Exercise description =>
All lines from the one with "Definition next_line (p" through the last line of the data below should be copied exactly; please add nothing.

Data for this task =>

(** The entries whose printed form keeps everything. *)
Record printable (e : MPListEntry) : Prop := {
  pr_host : (hostname e = [] /\ servicename e = []) \/
            (is_tok (hostname e) /\ (length (hostname e) < 64)%nat /\
             is_tok (servicename e) /\ (length (servicename e) < 256)%nat);
  pr_user : field_ok 65 (user e);
  pr_passwd : field_ok 65 (passwd e);
  pr_read : field_ok 2048 (e_read e);
  pr_post : field_ok 2048 (postTo e) /\ (postTo e = [] -> e_read e = []);
  pr_bind : field_ok 2048 (bindFrom e);
  pr_timeout : 0 <= groupTimeout e < 2 ^ 31;
  pr_retries : 0 <= retries e < 2 ^ 31;
  pr_flags : exists off semi : bool, flags e = 3 + (if off then 4 else 0) + (if semi then 8 else 0);
  pr_nntp : exists lg ov : bool,
              nntpflags e = 2 ^ 32 - 1 - (if lg then 4 else 0) - (if ov then 16 else 0)
}.

Definition opt_toks (name : string) (v : bytes) : list bytes :=
  if bool_decide (v = []) then [] else [bs name; v].
Definition flag_toks (b : bool) (w : string) : list bytes := if b then [bs w] else [].

Definition field_toks (e : MPListEntry) : list bytes :=
  opt_toks "User" (user e) ++ opt_toks "Password" (passwd e) ++ opt_toks "Read" (e_read e) ++
  opt_toks "PostTo" (postTo e) ++ opt_toks "BindFrom" (bindFrom e) ++
  [bs "GroupTimeout"; dec (groupTimeout e)] ++
  [bs "Options"; bs "setpostflag"; bs "cached"] ++
  flag_toks (Z.testbit (flags e) 2) "offline" ++ flag_toks (Z.testbit (flags e) 3) "semioffline" ++
  (if nntpflags e =? 2 ^ 32 - 1 then []
   else bs "Commands" :: flag_toks (negb (Z.testbit (nntpflags e) 2)) "not-listgroup" ++
                         flag_toks (negb (Z.testbit (nntpflags e) 4)) "not-over") ++
  [bs "Retries"; dec (retries e)] ++ [bs "}"].
Definition entry_toks (e : MPListEntry) : list bytes :=
  (if bool_decide (hostname e = []) then [bs "NoServer"] else [bs "Server"; hostname e; servicename e]) ++
  bs "{" :: field_toks e.

(** Comparisons with concrete tokens. *)
Ltac tokdec := repeat match goal with
  | |- context [bool_decide (?a = ?b)] =>
      first [rewrite (bool_decide_eq_true_2 (a = b)) by reflexivity
            |rewrite (bool_decide_eq_false_2 (a = b)) by discriminate]
  | |- context [isFlag ?a ?b] => let v := eval vm_compute in (isFlag a b) in change (isFlag a b) with v
  end; cbv match.
Ltac tok l H := wstep; eapply wp_tok; [exact H|]; clear H; intros l H.

Lemma atoi_dec z : 0 <= z < 2 ^ 31 -> atoi (dec z) = z.
Proof.
  intros Hz. unfold atoi. pose proof (strtol_dec [] z []) as E. rewrite app_nil_r in E. cbn [app] in E.
  rewrite E; [|unfold LONG_MAX; lia|constructor|done]. cbn [fst]. unfold s32. rewrite Z.mod_small; lia.
Qed.

Section reading.
Variable Q : MPListEntry -> lexer -> Prop.

(** Reading on with the tokens [ts] and the entry [cur]. *)
Definition goes_on (ts : list bytes) (cur : MPListEntry) : Prop :=
  forall l n, toks l ts -> (length ts < n)%nat -> wp (readServer_loop n false cur) Q l.

Lemma go_user v ts cur : field_ok 65 v -> user cur = [] ->
  goes_on ts (set_user v (passwd cur) cur) -> goes_on (opt_toks "User" v ++ ts) cur.
Proof.
  intros [Hv Hl] Hc HK l n Ht Hn. unfold opt_toks in *. case_bool_decide as Hnil.
  - subst v. destruct cur; cbn in *; subst. by apply HK.
  - cbn [app length] in *. destruct n as [|n]; [lia|]. cbn [readServer_loop]. tok l1 Ht. tokdec. tok l2 Ht.
    rewrite take_ge by lia. apply HK; [done|lia].
Qed.

Lemma go_passwd v ts cur : field_ok 65 v -> passwd cur = [] ->
  goes_on ts (set_user (user cur) v cur) -> goes_on (opt_toks "Password" v ++ ts) cur.
Proof.
  intros [Hv Hl] Hc HK l n Ht Hn. unfold opt_toks in *. case_bool_decide as Hnil.
  - subst v. destruct cur; cbn in *; subst. by apply HK.
  - cbn [app length] in *. destruct n as [|n]; [lia|]. cbn [readServer_loop]. tok l1 Ht. tokdec. tok l2 Ht.
    rewrite take_ge by lia. apply HK; [done|lia].
Qed.

Lemma go_read v ts cur : field_ok 2048 v -> e_read cur = [] -> postTo cur = [] ->
  goes_on ts (set_groups v v (bindFrom cur) cur) -> goes_on (opt_toks "Read" v ++ ts) cur.
Proof.
  intros [Hv Hl] Hc Hc' HK l n Ht Hn. unfold opt_toks in *. case_bool_decide as Hnil.
  - subst v. destruct cur; cbn in *; subst. by apply HK.
  - cbn [app] in *. cbn [length] in Hn. destruct n as [|n]; [lia|]. cbn [readServer_loop].
    tok l1 Ht. tokdec. tok l2 Ht.
    destruct (Nat.leb_spec 2048 (length v)); [lia|]. apply HK; [done|lia].
Qed.

Lemma go_post v ts cur : field_ok 2048 v -> (v = [] -> postTo cur = []) ->
  goes_on ts (set_groups (e_read cur) v (bindFrom cur) cur) -> goes_on (opt_toks "PostTo" v ++ ts) cur.
Proof.
  intros [Hv Hl] Hc HK l n Ht Hn. unfold opt_toks in *. case_bool_decide as Hnil.
  - specialize (Hc Hnil). subst v. destruct cur; cbn in *; subst. by apply HK.
  - cbn [app] in *. cbn [length] in Hn. destruct n as [|n]; [lia|]. cbn [readServer_loop].
    tok l1 Ht. tokdec. tok l2 Ht.
    destruct (Nat.leb_spec 2048 (length v)); [lia|]. apply HK; [done|lia].
Qed.

Lemma go_bind v ts cur : field_ok 2048 v -> bindFrom cur = [] ->
  goes_on ts (set_groups (e_read cur) (postTo cur) v cur) -> goes_on (opt_toks "BindFrom" v ++ ts) cur.
Proof.
  intros [Hv Hl] Hc HK l n Ht Hn. unfold opt_toks in *. case_bool_decide as Hnil.
  - subst v. destruct cur; cbn in *; subst. by apply HK.
  - cbn [app] in *. cbn [length] in Hn. destruct n as [|n]; [lia|]. cbn [readServer_loop].
    tok l1 Ht. tokdec. tok l2 Ht.
    destruct (Nat.leb_spec 2048 (length v)); [lia|]. apply HK; [done|lia].
Qed.

Lemma go_timeout z ts cur : 0 <= z < 2 ^ 31 ->
  goes_on ts (set_nums z (flags cur) (nntpflags cur) (retries cur) cur) ->
  goes_on ([bs "GroupTimeout"; dec z] ++ ts) cur.
Proof.
  intros Hz HK l n Ht Hn. cbn [app] in *. cbn [length] in Hn. destruct n as [|n]; [lia|].
  cbn [readServer_loop]. tok l1 Ht. tokdec. tok l2 Ht. rewrite atoi_dec by done. apply HK; [done|lia].
Qed.

Lemma go_retries z ts cur : 0 <= z < 2 ^ 31 ->
  goes_on ts (set_nums (groupTimeout cur) (flags cur) (nntpflags cur) z cur) ->
  goes_on ([bs "Retries"; dec z] ++ ts) cur.
Proof.
  intros Hz HK l n Ht Hn. cbn [app] in *. cbn [length] in Hn. destruct n as [|n]; [lia|].
  cbn [readServer_loop]. tok l1 Ht. tokdec. tok l2 Ht. rewrite atoi_dec by done. apply HK; [done|lia].
Qed.

(** The word behind the options and the commands. *)
Definition stops (t : bytes) : Prop := t = bs "Commands" \/ t = bs "Retries".
Lemma is_tok_stops t : stops t -> is_tok t.
Proof. intros [-> | ->]; (split; [done|]); repeat constructor. Qed.

Lemma go_options (off semi : bool) t ts cur : stops t -> flags cur = 3 ->
  goes_on (t :: ts) (set_nums (groupTimeout cur) (3 + (if off then 4 else 0) + (if semi then 8 else 0))
                       (nntpflags cur) (retries cur) cur) ->
  goes_on ([bs "Options"; bs "setpostflag"; bs "cached"] ++ flag_toks off "offline" ++
           flag_toks semi "semioffline" ++ t :: ts) cur.
Proof.
  intros Hs Hf HK l n Ht Hn. cbn [app] in Ht. cbn [app length] in Hn. rewrite !length_app in Hn.
  cbn [length] in Hn. destruct n as [|n]; [lia|]. cbn [readServer_loop]. tok l1 Ht. tokdec.
  wstep. do 2 (destruct n as [|n]; [lia|]).
  cbn [read_options]. tok l2 Ht. tokdec. cbn [read_options]. tok l3 Ht. tokdec. rewrite Hf.
  cbn [set_flag]. set (f0 := Z.lor (Z.lor 3 F_SETPOSTFLAG) F_CACHED).
  destruct off; cbn [flag_toks app length] in Ht, Hn; [destruct n as [|n]; [lia|]; tok l4 Ht; tokdec; cbn [read_options]|];
    (destruct semi; cbn [flag_toks app length] in Ht, Hn; [destruct n as [|n]; [lia|]; tok l5 Ht; tokdec; cbn [read_options]|]);
    tok l6 Ht; (destruct Hs as [Hs|Hs]; subst t; tokdec; wstep;
      (eapply wp_putback; [exact Ht|apply is_tok_stops; first [by left|by right]|]; intros l7 Ht7; wstep; apply HK; [exact Ht7|cbn [length]; lia])).
Qed.
(* ===== verification/Article.v ===== *)
(** * Article.v: news articles

    NServer-0.9.1/Article.{h,cc}.  An article is its number and its text; a
    pointer into [_ctext] is the rest of the C string behind it. *)
From S2P Require Import Prelude Memory Text.

(** tolower in the C locale; strcasecmp and strncasecmp compare with it. *)
Definition tolower (c : ascii) : ascii :=
  if (65 <=? zc c) && (zc c <=? 90) then cz (zc c + 32) else c.
Definition lower (s : bytes) : bytes := tolower <$> s.
Definition strcaseeq (a b : bytes) : bool := bool_decide (lower a = lower b).
Definition strncaseeq (a b : bytes) (n : nat) : bool := bool_decide (lower (take n a) = lower (take n b)).

Record Article := MkArticle { a_nbr : Z; a_text : bytes }.
Definition Head : Z := 1.
Definition Body : Z := 2.

Definition a_setnbr (nbr : Z) (a : Article) : Article := MkArticle nbr (a_text a).
Definition a_clear : Article := MkArticle 0 [].
Definition a_settext (text : bytes) (a : Article) : Article := MkArticle (a_nbr a) text.
Definition a_length (a : Article) : Z := Z.of_nat (length (a_text a)).

(** read; [None] when the text never ends (the stream is finite, so it does). *)
Definition a_read (ist : istream) (a : Article) : option (Article * istream) :=
  (fun '(t, _, ist) => (a_settext t a, ist)) <$> readtext ist [] true (bs "." ++ [CR; LF]).

Definition eol (c : ascii) : bool := bool_decide (c = CR) || bool_decide (c = LF).
Definition not_eol (c : ascii) : bool := negb (eol c).
Definition blank (c : ascii) : bool := bool_decide (c = " "%char) || bool_decide (c = TAB).

(** The copy of the name of a field in lower case, cut at the buffer's size. *)
Definition hdrbuf (ifld : bytes) : bytes :=
  if (length ifld <? 512)%nat then lower ifld else take 511 (lower ifld).

(** [while ( *p && *p == tolower( *q)) { p++; q++; }] *)
Fixpoint match_field (p q : bytes) : bytes * bytes :=
  match p, q with
  | c :: p', d :: q' => if bool_decide (c = tolower d) then match_field p' q' else (p, q)
  | _, _ => (p, q)
  end.

Section ops.
Context {S : Type}.

Fixpoint find_field_loop (fuel : nat) (hdr q : bytes) : M S bytes :=
  match fuel with
  | O => spin
  | Datatypes.S fuel =>
      let fld := q in
      let '(p, q) := match_field hdr q in
      match p with
      | [] => ret fld
      | _ :: _ =>
          let q := skip_while not_eol q in
          match q with
          | [] => raise (InvalidArticleError "unterminated header, no body")
          | c :: q1 =>
              q <- (if bool_decide (c = CR) && bool_decide (at_ q1 0 = LF) then ret (drop 1 q1)
                    else if bool_decide (c = LF) then ret q1
                    else raise (InvalidArticleError "line not terminated with CRLF/LF")) ;;
              if eol (at_ q 0) then ret q else find_field_loop fuel hdr q
          end
      end
  end.
Definition find_field (ifld : bytes) (a : Article) : M S bytes :=
  let ctext := cstr (a_text a) in find_field_loop (Datatypes.S (length ctext)) (hdrbuf ifld) ctext.

Definition has_field (ifld : bytes) (a : Article) : M S bool :=
  q <- find_field ifld a ;;
  let c := at_ q 0 in ret (negb (bool_decide (c = NUL) || eol c)).

(** Over the end of a line, in getfield. *)
Definition next_line (p : bytes) : M S bytes :=
  p <- match p with
       | c :: p1 =>
           if bool_decide (c = LF) then ret p1
           else if bool_decide (c = CR) then
             if negb (bool_decide (at_ p1 0 = LF))
             then raise (InvalidArticleError "illegaly terminated line, neither <lf> nor <cr><lf>")
             else ret (drop 1 p1)
           else ret p
       | [] => ret p
       end ;;
  match p with [] => raise (InvalidArticleError "article without body") | _ => ret p end.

Expected output =>
Definition next_line (p : bytes) : M S bytes :=
  p <- match p with
       | c :: p1 =>
           if bool_decide (c = LF) then ret p1
           else if bool_decide (c = CR) then
             if negb (bool_decide (at_ p1 0 = LF))
             then raise (InvalidArticleError "illegaly terminated line, neither <lf> nor <cr><lf>")
             else ret (drop 1 p1)
           else ret p
       | [] => ret p
       end ;;
  match p with [] => raise (InvalidArticleError "article without body") | _ => ret p end.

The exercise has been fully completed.